**TASK DIRECTIONS**
Exactly the lines below from the one with "fst (@SysFile.sys_write Audio" up to and including the one with "destruct (SysFile.sys_write 0" make up the answer, with nothing else added.

____

Definition sys_read (cpu : nat) (fd ptr len : Z) (s : State) : Z * State :=
  if (ptr =? 0) || (len =? 0) then (0, s)
  else if negb (validate_range ptr len true s) then (u64_max, s)
  else
  match Fd.get_fd (caller cpu s) (Z.to_nat fd) (fds s) with
  | Some Fd.ConsoleIn =>
      let '(ch, s) := if kbd_locked_out cpu s then (None, s) else get_raw s in
      match ch with
      | Some ch => (1, copy_to_user ptr [ch] s)
      | None => (BLOCK_TO_SCHEDULER, block_on cpu Thread.WKeyboard s)
      end
  | Some (Fd.PipeRead id) =>
      if negb (Pipe.is_empty id (Pipe.pipes (world s))) then pipe_into id ptr len s
      else if Pipe.writer_closed id (Pipe.pipes (world s)) then (0, s)
      else (BLOCK_TO_SCHEDULER, block_on cpu (Thread.WPipeRead id ptr len) s)
  | Some (Fd.File node g offset) =>
      let '(n, kbuf) := Vfs.read_at (Z.to_nat node) g (Z.to_nat offset) (replicate (Z.to_nat len) 0) (nodes s) in
      if (n =? 0)%nat then (0, s)
      else (Z.of_nat n, set_fd cpu fd (Fd.File node g (offset + Z.of_nat n)) (copy_to_user ptr (take n kbuf) s))
  | Some (Fd.Device ops handle) =>
      let '(b, s) := dev_read_loop (Z.to_nat len) ops handle (Z.to_nat len) s in
      (Z.of_nat (length b), copy_to_user ptr b s)
  | _ => (u64_max, s)
  end.

Definition sys_write (cpu : nat) (fd ptr len : Z) (s : State) : Z * State :=
  if (ptr =? 0) || (len =? 0) then (0, s)
  else if negb (validate_range ptr len false s) then (u64_max, s)
  else
  let src := copy_from_user ptr len s in
  match Fd.get_fd (caller cpu s) (Z.to_nat fd) (fds s) with
  | Some Fd.ConsoleOut =>
      let do_fb := match owner s with None => true | Some o => o =? caller cpu s end in
      (len, print_user_bytes ptr len do_fb s)
  | Some (Fd.PipeWrite id) =>
      let '(n, ps) := Pipe.write id src (Pipe.pipes (world s)) in
      let s := on_pipes (fun _ => ps) s in
      (Z.of_nat n, set_world (Pipe.notify_pipe_readers id (world s)) s)
  | Some (Fd.File node g offset) =>
      let '(n, ns) := Vfs.write_at (Z.to_nat node) g (Z.to_nat offset) src (nodes s) in
      (Z.of_nat n, set_fd cpu fd (Fd.File node g (offset + Z.of_nat n)) (set_nodes ns s))
  | Some (Fd.Device ops handle) =>
      let '(total, s) := dev_write_loop (Z.to_nat len) ops handle src 0 s in (Z.of_nat total, s)
  | _ => (u64_max, s)
  end.

(** [BLOCK_TO_SCHEDULER as i64]. *)
Definition BLOCK_I64 : Z := -3.
Definition sys_ioctl (cpu : nat) (fd cmd arg : Z) (s : State) : Z * State :=
  match Fd.get_fd (caller cpu s) (Z.to_nat fd) (fds s) with
  | Some (Fd.Device ops handle) =>
      let '(r, s) := on_dev (dev_ioctl ops handle cmd arg) s in
      (if r =? BLOCK_I64 then BLOCK_TO_SCHEDULER else wrap64 r, s)
  | _ => (u64_max, s)
  end.

(** ** Directories *)

(** A [UserDirEntry]: the kind and 32 bytes of name. *)
Definition dirent (kind : Z) (name : list Z) : list Z :=
  let b := take (READDIR_NAME_LEN - 1) name in kind :: b ++ replicate (READDIR_NAME_LEN - length b) 0.
Definition write_dirent (out : Z) (idx : nat) (kind : Z) (name : list Z) (s : State) : State :=
  if (READDIR_CAP <=? idx)%nat then s else copy_to_user (out + Z.of_nat idx * 33) (dirent kind name) s.
Fixpoint write_dirents (out : Z) (idx : nat) (l : list (Z * list Z)) (s : State) : State :=
  match l with [] => s | (kind, name) :: l' => write_dirents out (S idx) l' (write_dirent out idx kind name s) end.

(** [DirEntry::name]: the whole path, as far as the entry holds it. *)
Definition entry_name (e : Vfs.DirEntry) : list Z :=
  let path := take (Vfs.e_path_len e) (Vfs.e_path e) in if Str.utf8_valid path then path else [].
Definition entry_kind (e : Vfs.DirEntry) : Z := match Vfs.e_kind e with Vfs.FtDirectory => 1 | Vfs.FtFile => 0 end.
Definition empty_entry : Vfs.DirEntry := Vfs.mkEntry (replicate Vfs.PATH_CAP 0) 0 Vfs.FtFile 0.

Definition DEV : list Z := [47; 100; 101; 118].
Definition sys_readdir (ptr len out_ptr : Z) (s : State) : Z * State :=
  if out_ptr =? 0 then (u64_max, s)
  else if negb (validate_range out_ptr (Z.of_nat READDIR_CAP * 33) true s) then (u64_max, s)
  else
  match (if (ptr =? 0) || (len =? 0) then Some Vfs.ROOT else read_str ptr len s) with
  | None => (u64_max, s)
  | Some path =>
      if bool_decide (path = DEV) || bool_decide (path = DEV ++ [Str.SLASH]) then
        let l := (fun name => (2, default name (Str.strip_prefix (DEV ++ [Str.SLASH]) name))) <$> Vfs.for_each (registry s) in
        (Z.of_nat (Nat.min (length l) READDIR_CAP), write_dirents out_ptr 0 l s)
      else
        match Vfs.read_dir path (replicate READDIR_CAP empty_entry) (nodes s) with
        | (Err _, _) => (u64_max, s)
        | (Ok count, entries) =>
            let l := (fun e => (entry_kind e, entry_name e)) <$> take count entries in
            let l := if bool_decide (path = Vfs.ROOT) then l ++ [(1, drop 1 DEV)] else l in
            (Z.of_nat (Nat.min (length l) READDIR_CAP), write_dirents out_ptr 0 l s)
        end
  end.
(* ===== verification/Audio.v ===== *)
(** The audio device: [crates/kernel/src/drivers/audio.rs], a device driver in front of
    a message channel to the user-mode audio driver.

    The statics are the channel number and the online flag; channels are those of
    [Ipc.v].  The five functions are an instance of the device interface of
    [SysFile.v] (table number [AUDIO_OPS]) for the CPU the caller runs on. *)
From stdpp Require Import base list numbers option gmap.
From S2P Require Import Prelude Str Vmm Uaccess Thread Scheduler Process Ipc Pipe Fd Vfs Keyboard SysFile.

Open Scope Z_scope.

Module Audio.
Import Process.Process.

Record Audio := mkAudio { channel : Z; online : bool; chans : list (option Ipc.Channel) }.
Definition AUDIO_OPS : Z := 1.

(** "module_audio" and "/dev/audio". *)
Definition CHANNEL_NAME : list Z := [109; 111; 100; 117; 108; 101; 95; 97; 117; 100; 105; 111].
Definition DEVICE_NAME : list Z := [47; 100; 101; 118; 47; 97; 117; 100; 105; 111].

(** The channels with the process table. *)
Definition join (x : Audio * PState) : Ipc.IState := Ipc.mkI (chans (fst x)) (snd x).
Definition split (a : Audio) (i : Ipc.IState) : Audio * PState := (mkAudio (channel a) (online a) (Ipc.chans i), Ipc.ps i).

Definition init (x : Audio * PState) (reg : Vfs.Registry) : (Audio * PState) * Vfs.Registry :=
  let '(ch, i) := Ipc.open CHANNEL_NAME (join x) in
  let '(a, p) := split (fst x) i in
  ((mkAudio ch (online a) (chans a), p), Vfs.register DEVICE_NAME AUDIO_OPS reg).

Definition driver_started (x : Audio * PState) : Audio * PState := (mkAudio (channel (fst x)) true (chans (fst x)), snd x).
Definition driver_stopped (x : Audio * PState) : Audio * PState :=
  let a := mkAudio (channel (fst x)) false (chans (fst x)) in
  split a (Ipc.abort_senders (channel a) (join (a, snd x))).

Definition send (cpu : nat) (command : Z) (data : list Z) (x : Audio * PState) : Ipc.SendResult * (Audio * PState) :=
  if negb (online (fst x)) then (Ipc.SendError, x)
  else
    let '(r, i) := Ipc.try_send_reliable (channel (fst x)) (current_pid cpu (snd x)) (command :: data) (join x) in
    (r, split (fst x) i).

Definition audio_write (cpu : nat) (buf : list Z) (x : Audio * PState) : nat * (Audio * PState) :=
  if (length buf =? 0)%nat || (Z.to_nat 8191 <? length buf)%nat then (0%nat, x)
  else match send cpu 2 buf x with
       | (Ipc.SendOk, x) => (length buf, x)
       | (_, x) => (0%nat, x)
       end.

(** [Ok => 0, _ => -1]. *)
Definition send_status (r : Ipc.SendResult * (Audio * PState)) : Z * (Audio * PState) :=
  match r with (Ipc.SendOk, x) => (0, x) | (_, x) => (-1, x) end.

Definition audio_ioctl (cpu : nat) (cmd arg : Z) (x : Audio * PState) : Z * (Audio * PState) :=
  if cmd =? 0 then send_status (send cpu 0 [] x)
  else if cmd =? 1 then send_status (send cpu 3 (to_le 4 (arg mod 2 ^ 32)) x)
  else if cmd =? 2 then send_status (send cpu 1 [if arg =? 1 then 1 else 2] x)
  else if cmd =? 3 then
    if negb (online (fst x)) then (-1, x)
    else
      let '(blocked, i) := Ipc.wait_send_space (channel (fst x)) (current_pid cpu (snd x)) (join x) in
      (if blocked then SysFile.BLOCK_I64 else 0, split (fst x) i)
  else (-1, x).

Definition audio_open : Z := 1.

Definition audio_ops (cpu : nat) : DeviceOps Audio := {|
  dev_open _ x := (audio_open, x);
  dev_close _ _ x := x;
  dev_read _ _ _ x := ([], x);
  dev_write _ _ buf x := audio_write cpu buf x;
  dev_ioctl _ _ cmd arg x := audio_ioctl cpu cmd arg x;
|}.

(** * Sound data through [sys_write] *)

Section Write.
Variable cpu : nat.
#[local] Instance ops : DeviceOps Audio := audio_ops cpu.
Implicit Types (s : SysFile.State Audio).

(** The message that carries a buffer. *)
Definition sound (data : list Z) : Ipc.Message := 2 :: data.

(** A buffer the driver takes, with room in the queue, becomes one message. *)
Lemma audio_write_queues (buf : list Z) (a : Audio) (p : PState) (c : Ipc.Channel) :
  (0 < length buf <= Z.to_nat 8191)%nat -> online a = true ->
  Ipc.slot (join (a, p)) (channel a) = Some c -> (length (Ipc.c_queue c) < Ipc.MAX_QUEUE)%nat ->
  exists x' c', audio_write cpu buf (a, p) = (length buf, x') /\
    Ipc.slot (join x') (channel a) = Some c' /\ Ipc.c_queue c' = Ipc.c_queue c ++ [sound buf].
Proof.
  intros Hl Hon Hc Hroom. unfold audio_write, send.
  rewrite (proj2 (Nat.eqb_neq (length buf) 0)), (proj2 (Nat.ltb_ge (Z.to_nat 8191) (length buf))) by lia.
  cbn [orb fst]. rewrite Hon. cbn [negb]. unfold Ipc.try_send_reliable.
  assert (Ipc.MAX_MSG_SIZE = Z.to_nat 8192) as HM by done.
  rewrite (proj2 (Nat.ltb_ge Ipc.MAX_MSG_SIZE (length (2 :: buf)))) by (rewrite length_cons; lia).
  rewrite Hc, (proj2 (Nat.leb_gt Ipc.MAX_QUEUE (length (Ipc.c_queue c)))) by lia.
  unfold Ipc.enqueue. set (c1 := Ipc.with_queue _ c).
  destruct (Ipc.name_wake c1 (Ipc.ps (join (a, p)))) as (_ & _ & _ & Hq).
  destruct (Ipc.wake_receiver c1 _) as [c' q]. cbn [fst] in Hq.
  eexists _, c'. split; [reflexivity|]. split; [|by rewrite Hq].
  pose proof (Ipc.slot_set_slot (join (a, p)) (channel a) (channel a) c (Some c') Hc) as H.
  by rewrite Z.eqb_refl in H.
Qed.

(** Sound writes and their size.  A buffer of at most 8191 bytes written to the
    audio device while its driver is online and its queue has room is queued as one
    message (command 2 and the bytes) and [sys_write] returns its length; a buffer of
    8192 bytes or more is never accepted, not even in part: [sys_write] cuts it into
    chunks of 8192, one more than the driver takes, so that the call returns 0 and
    nothing is sent. *)
Theorem audio_sys_write (fd ptr len handle : Z) s (c : Ipc.Channel) :
  ptr <> 0 -> 0 < len -> SysFile.validate_range ptr len false s = true ->
  Fd.get_fd (SysFile.caller cpu s) (Z.to_nat fd) (SysFile.fds s) = Some (Fd.Device AUDIO_OPS handle) ->
  let a := SysFile.dev s in
  let src := SysFile.copy_from_user ptr len s in
  online a = true -> Ipc.slot (Ipc.mkI (chans a) (SysFile.view s)) (channel a) = Some c ->
  (length (Ipc.c_queue c) < Ipc.MAX_QUEUE)%nat ->
  let '(r, s') := SysFile.sys_write cpu fd ptr len s in
  if decide (len <= 8191)
  then r = len /\ exists c', Ipc.slot (Ipc.mkI (chans (SysFile.dev s')) (SysFile.view s')) (channel a) = Some c' /\
         Ipc.c_queue c' = Ipc.c_queue c ++ [sound src]
  else r = 0 /\ SysFile.dev s' = a /\ SysFile.view s' = SysFile.view s.
Proof.
  intros Hp Hl Hv Hfd a src Hon Hc Hroom. unfold SysFile.sys_write.
  rewrite (proj2 (Z.eqb_neq ptr 0)), (proj2 (Z.eqb_neq len 0)) by lia. cbn [orb]. rewrite Hv, Hfd. cbn [negb]. fold src.
  assert (length src = Z.to_nat len) as Hsl by apply SysFile.length_from_user.
  destruct (Z.to_nat len) as [|f] eqn:Ef; [lia|]. cbn [SysFile.dev_write_loop]. rewrite Hsl. cbn [Nat.eqb].
  assert (length (take (Nat.min (S f) SysFile.CHUNK) src) = Nat.min (S f) SysFile.CHUNK) as Htl by (rewrite length_take; lia).
  assert (SysFile.CHUNK = Z.to_nat 8192) as HC by done.
  destruct (decide (len <= 8191)) as [Hs|Hs].
  - rewrite (firstn_all2 src) in * by lia. rewrite Nat.min_l in * by lia.
    destruct (audio_write_queues src a (SysFile.view s) c) as ([a' q] & c' & Hw & Hslot & Hq); [lia|done..|].
    unfold SysFile.on_dev. cbn [dev_write ops audio_ops]. fold a. rewrite Hw, Hsl.
    cbn [Nat.eqb]. rewrite Nat.ltb_irrefl, drop_ge by lia.
    replace (SysFile.dev_write_loop _ _ _ [] _ _) with ((0 + S f)%nat, SysFile.set_view q (SysFile.set_dev a' s))
      by (by destruct f).
    split; [lia|]. by exists c'.
  - unfold SysFile.on_dev. cbn [dev_write ops audio_ops]. unfold audio_write. rewrite Htl.
    rewrite (proj2 (Nat.eqb_neq (Nat.min (S f) SysFile.CHUNK) 0)) by lia. cbn [orb].
    rewrite (proj2 (Nat.ltb_lt (Z.to_nat 8191) (Nat.min (S f) SysFile.CHUNK))) by lia. by cbn [Nat.eqb].
Qed.
End Write.

Module Example.
(** The process of [SysFile.Example] with the audio device at descriptor 4, its driver
    online behind channel 1. *)
Definition dev0 : Audio := mkAudio 1 true [Some (Ipc.new_channel CHANNEL_NAME)].
Definition st : SysFile.State Audio :=
  let s := SysFile.Example.st in
  SysFile.mkState (SysFile.nodes s) (SysFile.registry s)
    (Fd.mkState (replicate 5 None ++ [Some (replicate 4 Fd.Empty ++ [Fd.Device AUDIO_OPS 1])]) SysFile.Example.w [])
    (SysFile.kbd s) None Process.Example.st dev0 [] [] true.

Lemma audio_sys_write_witness :
  fst (@SysFile.sys_write Audio (audio_ops 0) 0 4 SysFile.Example.page 3 st) = 3.
Proof.
  pose proof (audio_sys_write 0 4 SysFile.Example.page 3 1 st (Ipc.new_channel CHANNEL_NAME)) as H.
  destruct (SysFile.sys_write 0 4 SysFile.Example.page 3 st) as [r s'] eqn:E.
  apply H; [done|lia|vm_compute; reflexivity|reflexivity..|vm_compute; lia].
Defined.
End Example.

End Audio.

____

**ANSWER SECTION**
  fst (@SysFile.sys_write Audio (audio_ops 0) 0 4 SysFile.Example.page 3 st) = 3.
Proof.
  pose proof (audio_sys_write 0 4 SysFile.Example.page 3 1 st (Ipc.new_channel CHANNEL_NAME)) as H.
  destruct (SysFile.sys_write 0 4 SysFile.Example.page 3 st) as [r s'] eqn:E.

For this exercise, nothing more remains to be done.